[Work to complete]: Please show every line from the entries that carries the word "true".

• • • • •

(** * Budget analytics API: the aggregation engine and its endpoints

    A shallow embedding of [app.py] and [models.py].  A pandas DataFrame is
    the list of its rows, a grouped sum is a finite map from the group key
    to the sum, an endpoint is a function from the stored table and the
    request parameters to a response (status and body).

    Amounts are Python floats in the source.  The first embedding takes
    them as exact rationals in canonical form ([Qc]): sums are exact, and
    [round(x, 2)] is rounding to the nearest hundredth, ties to the even
    hundredth.  It carries the properties that do not turn on how a float
    sum comes out: which records and categories enter an aggregate, with
    which sign, in which months, and what the views answer to which
    request.  The properties of the guards [if base > 0], which are
    decided on the very number a view has computed, are stated over the
    second embedding, [Machine]: the same views over any arithmetic with
    the operations of the source, of which the binary floats are one. *)

From Stdlib Require Import QArith Qcanon Qcabs Qround PrimFloat.
From stdpp Require Import gmap strings list numbers sorting.

Local Open Scope Qc_scope.
#[local] Set Warnings "-inexact-float".

(** ** Numbers *)

Module Num.

(** A literal with two decimals, [money 1250 = 12.50]. *)
Definition money (hundredths : Z) : Qc := Q2Qc (hundredths # 100).

Definition hundred : Qc := Qc_of_Z 100.
Definition half : Qc := Q2Qc (1 # 2).

(** The nearest integer, ties to the even one. *)
Definition round_half_even (x : Qc) : Z :=
  let f := Qfloor x in
  let r := x - Qc_of_Z f in
  if decide (r < half) then f
  else if decide (half < r) then (f + 1)%Z
  else if Z.even f then f else (f + 1)%Z.

(** [round(x, 2)] *)
Definition round2 (x : Qc) : Qc := money (round_half_even (x * hundred)).

(** A value with at most two decimals. *)
Definition two_decimals (x : Qc) : Prop := ∃ k : Z, x = money k.

(** [sum()] of a column *)
Definition col_sum (l : list Qc) : Qc := foldr Qcplus 0 l.

(** [a / b] on numbers: Python raises [ZeroDivisionError] on a zero
    divisor (numpy yields [inf] or [nan]); both are [None] here. *)
Definition py_div (a b : Qc) : option Qc :=
  if decide (b = 0) then None else Some (a / b).

End Num.

Export Num.

(** ** models.py *)

Module Models.

(** [class TransactionType(enum.Enum)] with its [value]. *)
Inductive TransactionType := INCOME | EXPENSE.

Definition value (t : TransactionType) : string :=
  match t with INCOME => "income" | EXPENSE => "expense" end.

#[global] Instance TransactionType_eq_dec : EqDecision TransactionType.
Proof. solve_decision. Defined.

(** A [DateTime] column value: calendar date and time of day (seconds
    since midnight), ordered chronologically. *)
Record datetime := mk_datetime { year : Z; month : Z; day : Z; time_of_day : Z }.

#[global] Instance datetime_eq_dec : EqDecision datetime.
Proof. solve_decision. Defined.

(** What every [datetime] value of the source satisfies. *)
Definition valid_datetime (d : datetime) : Prop := (1 ≤ month d ≤ 12)%Z.

#[global] Instance valid_datetime_dec d : Decision (valid_datetime d).
Proof. unfold valid_datetime. apply _. Defined.

Definition datetime_leb (a b : datetime) : bool :=
  if decide (year a = year b) then
    if decide (month a = month b) then
      if decide (day a = day b) then bool_decide (time_of_day a ≤ time_of_day b)%Z
      else bool_decide (day a < day b)%Z
    else bool_decide (month a < month b)%Z
  else bool_decide (year a < year b)%Z.

Definition datetime_le (a b : datetime) : Prop := datetime_leb a b = true.

#[global] Instance datetime_le_dec a b : Decision (datetime_le a b).
Proof. unfold datetime_le. apply _. Defined.

Definition datetime_min (a b : datetime) := if datetime_leb a b then a else b.
Definition datetime_max (a b : datetime) := if datetime_leb a b then b else a.

(** [class Transaction(Base)]; [created_at] is the wall clock at insertion
    and plays no part in any aggregate. *)
Record Transaction := mk_Transaction {
  t_id : nat;
  t_date : datetime;
  t_category : string;
  t_amount : Qc;
  t_type : TransactionType;
  t_description : option string
}.

End Models.

Export Models.

(** ** The DataFrame of transactions *)

Module Frame.

(** One row of the frame built by [get_transactions_as_dataframe]; the
    [type] column holds the enumeration's string value. *)
Record Row := mk_Row {
  row_id : nat;
  row_date : datetime;
  row_category : string;
  row_amount : Qc;
  row_type : string;
  row_description : option string
}.

Abbreviation DataFrame := (list Row).

(** [df.empty] *)
Definition df_empty (df : DataFrame) : bool :=
  match df with [] => true | _ => false end.

(** [df[df['type'] == ty]] *)
Definition of_type (ty : string) (df : DataFrame) : DataFrame :=
  filter (λ r, row_type r = ty) df.

Definition set_amount (a : Qc) (r : Row) : Row :=
  mk_Row (row_id r) (row_date r) (row_category r) a (row_type r)
         (row_description r).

• • • • •

[Response to this task]:
Definition datetime_le (a b : datetime) : Prop := datetime_leb a b = true.
  match df with [] => true | _ => false end.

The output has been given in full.